Druid for Noobs
Table of contents
Ingesting Data via plain text
Lets create a data-source via Native Index:
curl --location 'http://localhost:8888/druid/indexer/v1/task' \
--header 'Content-Type: application/json' \
--data '{
"type": "index",
"spec": {
"dataSchema": {
"dataSource": "from_api_customer_data",
"dimensionsSpec": {
"dimensions": [
"id"
]
},
"timestampSpec": {
"column": "timestamp",
"format": "auto"
},
"metricsSpec": [],
"granularitySpec": {
"type": "uniform",
"segmentGranularity": "DAY",
"queryGranularity": "NONE",
"intervals": ["2023-01-01/2023-01-02"]
}
},
"ioConfig": {
"type": "index",
"inputSource": {
"type": "inline",
"data": "id,timestamp,name\n1,2016-06-27T00:00:11.080Z,smit\n2,2016-06-28T00:00:11.080Z,palaks\n3,2016-06-29T00:00:11.080Z,test
"
},
"inputFormat": {
"type": "csv",
"findColumnsFromHeader":true
}
},
"tuningConfig": {
"type": "index",
"targetPartitionSize": 5000000,
"maxNumConcurrentSubTasks": 5
}
}
}
'
Lets now try to update the data-source data:
curl --location 'http://localhost:8888/druid/indexer/v1/task' \
--header 'Content-Type: application/json' \
--data '{
"type": "index",
"spec": {
"dataSchema": {
"dataSource": "from_api_customer_data",
"dimensionsSpec": {
"dimensions": [
"id"
]
},
"timestampSpec": {
"column": "timestamp",
"format": "auto"
},
"metricsSpec": [],
"granularitySpec": {
"type": "uniform",
"segmentGranularity": "DAY",
"queryGranularity": "NONE",
"intervals": ["2023-01-01/2023-01-02"]
}
},
"ioConfig": {
"type": "index",
"inputSource": {
"type": "inline",
"data": "id,timestamp,name\n1,2016-06-27T00:00:11.080Z,smits\n4,2016-06-27T00:00:11.080Z,preeeti\n5,2016-06-29T00:00:11.080Z,pss"
},
"inputFormat": {
"type": "csv",
"findColumnsFromHeader":true
}
},
"tuningConfig": {
"type": "index",
"targetPartitionSize": 5000000,
"maxNumConcurrentSubTasks": 5
}
}
}
'
Query Data via Latest Timestamp
Now lets say:
id | timestamp | name |
1 | 2016-06-27T00:00:11.080Z | smit |
1 | 2016-06-28T00:00:11.080Z | smit2 |
3 | 2016-06-28T00:00:11.080Z | Test |
And u only need to record for id and name where the timestamp is the latest.

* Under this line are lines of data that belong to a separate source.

(** The body of the [forEach] in [processData]:
    [(projectXP[projectName] || 0) + tx.amount], stored under the label. *)
Definition addXp (projectXP : Js.object Js.stored) (tx : transaction)
  : Js.object Js.stored :=
  let projectName := projectOf tx in
  let sum := match Js.get projectXP projectName with
             | Js.Own (Js.Finite v) => Js.plus (Js.num_or v 0) (amount tx)
             | Js.Own Js.NotFinite => Js.NotFinite
             | Js.Inherited => Js.NotFinite
             | Js.Missing => Js.plus 0 (amount tx)
             end in
  Js.set projectXP projectName sum.

Definition processData (xpTransactions : list transaction)
  : Js.object Js.stored :=
  fold_left addXp (filter isChartXp xpTransactions) [].

(** The entries as a series of finite numbers, when they all are. *)
Fixpoint numbers (projects : list (string * Js.stored))
  : option (list (string * Q)) :=
  match projects with
  | [] => Some []
  | (label, Js.Finite v) :: r =>
      match numbers r with
      | Some series => Some ((label, v) :: series)
      | None => None
      end
  | (_, Js.NotFinite) :: _ => None
  end.

Definition xpMargin : margins :=
  {| m_top := 40; m_right := 30; m_bottom := 120; m_left := 70 |}.

(** [this.svgElement.clientWidth || 500] *)
Definition readWidth (el : element) : Z := Js.int_or (clientWidth el) 500.

(** [parseInt(this.svgElement.getAttribute('height')) || 380] *)
Definition readHeight (el : element) : Z :=
  match heightAttr el with
  | Some h => Js.int_or h 380
  | None => 380
  end.

Definition calculateDimensions (el : element) : option dimensions :=
  let svgWidth := readWidth el in
  let svgHeight := readHeight el in
  let margin := xpMargin in
  let chartWidth := svgWidth - m_left margin - m_right margin in
  let chartHeight := svgHeight - m_top margin - m_bottom margin in
  if (chartWidth <=? 0) || (chartHeight <=? 0) then None
  else Some {| svgWidth := svgWidth; svgHeight := svgHeight; margin := margin;
               chartWidth := chartWidth; chartHeight := chartHeight |}.

Definition barPadding : Q := 3 # 10.

(** [scaleY] of [render]. *)
Definition scaleY (maxXP chartHeight val : Q) : Q :=
  (chartHeight - (val / Js.num_or maxXP 1) * chartHeight)%Q.

Definition truncateLabel (text : string) : string :=
  if (15 <? String.length text)%nat then Js.substring0 12 text ++ "..."
  else text.

Definition renderXAxisLabels (projects : list (string * Q))
    (barWidth chartWidth : Q) (margin : margins) (svgHeight : Z)
  : list label :=
  let n := ofnat (List.length projects) in
  mapi (fun project i =>
    let x := (ofZ (m_left margin) + ofnat i * (chartWidth / n)
              + (chartWidth / n * barPadding / 2) + barWidth / 2)%Q in
    {| l_x := x;
       l_y := ofZ (svgHeight - m_bottom margin + 25);
       l_angle := -55;
       l_text := truncateLabel (fst project) |}) projects.

Definition numTicks : nat := 5.

Definition renderYAxis (maxValue chartHeight : Q) : list tick :=
  map (fun i =>
    let val := Js.Math_round ((maxValue / ofnat numTicks) * ofnat i) in
    {| t_value := val;
       t_y := (chartHeight - (ofZ val / Js.num_or maxValue 1) * chartHeight)%Q |})
    (seq 0 (numTicks + 1)).

Definition renderBars (projects : list (string * Q))
    (barWidth chartWidth chartHeight : Q) (margin : margins)
    (scaleY : Q -> Q) : list bar :=
  let n := ofnat (List.length projects) in
  mapi (fun project i =>
    let x := (ofZ (m_left margin) + ofnat i * (chartWidth / n)
              + (chartWidth / n * barPadding / 2))%Q in
    let y := (ofZ (m_top margin) + scaleY (snd project))%Q in
    let h := (chartHeight - scaleY (snd project))%Q in
    let w := barWidth in
    {| b_label := fst project; b_value := snd project;
       b_x := x; b_y := y;
       b_width := Qmax 0 w; b_height := Qmax 0 h;
       b_valueText := Js.Qgtb h 15 |}) projects.

(** [projects.sort((a, b) => b[1] - a[1])] *)
Definition sortProjects (projects : list (string * Q)) : list (string * Q) :=
  Js.sort (fun a b => (snd b - snd a)%Q) projects.

(** The sort and the cut of [render], with the cut as a parameter. *)
Definition topN (n : nat) (projects : list (string * Q)) : list (string * Q) :=
  Js.slice0 n (sortProjects projects).

Definition noDataMessage : string := "No project XP data available".
Definition tooSmallMessage : string := "Chart cannot be rendered (too small).".
Definition allZeroMessage : string := "All projects have 0 XP".

(** [render] from the series on: everything after [Object.entries], with
    the number of bars kept as a parameter ([render] passes 10). *)
Definition layoutTop (n : nat) (el : element) (projects : list (string * Q))
  : rendered :=
  if (List.length projects =? 0)%nat then EmptyState noDataMessage
  else
    let topProjects := topN n projects in
    match calculateDimensions el with
    | None => EmptyState tooSmallMessage
    | Some d =>
        let maxXP := Js.Math_max0 (map snd topProjects) in
        if Qeq_bool maxXP 0 && (0 <? List.length topProjects)%nat
        then EmptyState allZeroMessage
        else
          let cw := ofZ (chartWidth d) in
          let ch := ofZ (chartHeight d) in
          let barWidth :=
            (cw / ofnat (List.length topProjects) * (1 - barPadding))%Q in
          Chart {|
            c_labels := renderXAxisLabels topProjects barWidth cw
                          (margin d) (svgHeight d);
            c_ticks := renderYAxis maxXP ch;
            c_bars := renderBars topProjects barWidth cw ch (margin d)
                        (scaleY maxXP ch) |}
    end.

Definition layout : element -> list (string * Q) -> rendered := layoutTop 10.

(** [render]; [None] is a missing element.  A series with a value that
    is not a finite number is not empty, gets the too-small message like
    any other, and is drawn otherwise: its maximum is not 0. *)
Definition render (svgElement : option element)
    (xpTransactions : list transaction) : rendered :=
  match svgElement with
  | None => Untouched
  | Some el =>
      match numbers (Js.entries (processData xpTransactions)) with
      | Some series => layout el series
      | None =>
          match calculateDimensions el with
          | None => EmptyState tooSmallMessage
          | Some _ => Distorted
          end
      end
  end.

End XpChart.

(** ** js/components/skills-chart.component.js *)

Module SkillsChart.
Import Svg.

Record skill : Type := { s_type : string; s_amount : Q }.

(** The body of the [forEach] in [processData]:
    [!skillsMap[skillType] || skillsMap[skillType] < skill.amount] decides
    whether the amount is stored.  An inherited function is truthy and, as
    a number, NaN: it is not below any amount. *)
Definition keepBest (skillsMap : Js.object Q) (sk : skill) : Js.object Q :=
  let skillType := Js.replace_prefix "skill_" (s_type sk) in
  let replace :=
    match Js.get skillsMap skillType with
    | Js.Missing => true
    | Js.Own v => Qeq_bool v 0 || Js.Qgtb (s_amount sk) v
    | Js.Inherited => false
    end in
  if replace then Js.set skillsMap skillType (s_amount sk) else skillsMap.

In above data, it should only return rows "smit2" and "Test".
There are 2 ways to query it:
Using Common Table Expression (CTE)
WITH max_time_cte AS (
SELECT id, MAX(__time) AS maxTime
FROM "inline_data"
GROUP BY id
)
SELECT i.id, m.maxTime AS "maxTime", i.name
FROM "inline_data" i
JOIN max_time_cte m ON i.id = m.id AND i.__time = m.maxTime
Using Subquery
SELECT id, MAX(__time) AS "maxTime", name
FROM "inline_data"
WHERE (__time, id) IN (
SELECT MAX(__time) AS maxTime, id
FROM "inline_data"
GROUP BY id
)
GROUP BY id, name
Now lets say you need data for selected Ids only. [Lets say you chuncking the data]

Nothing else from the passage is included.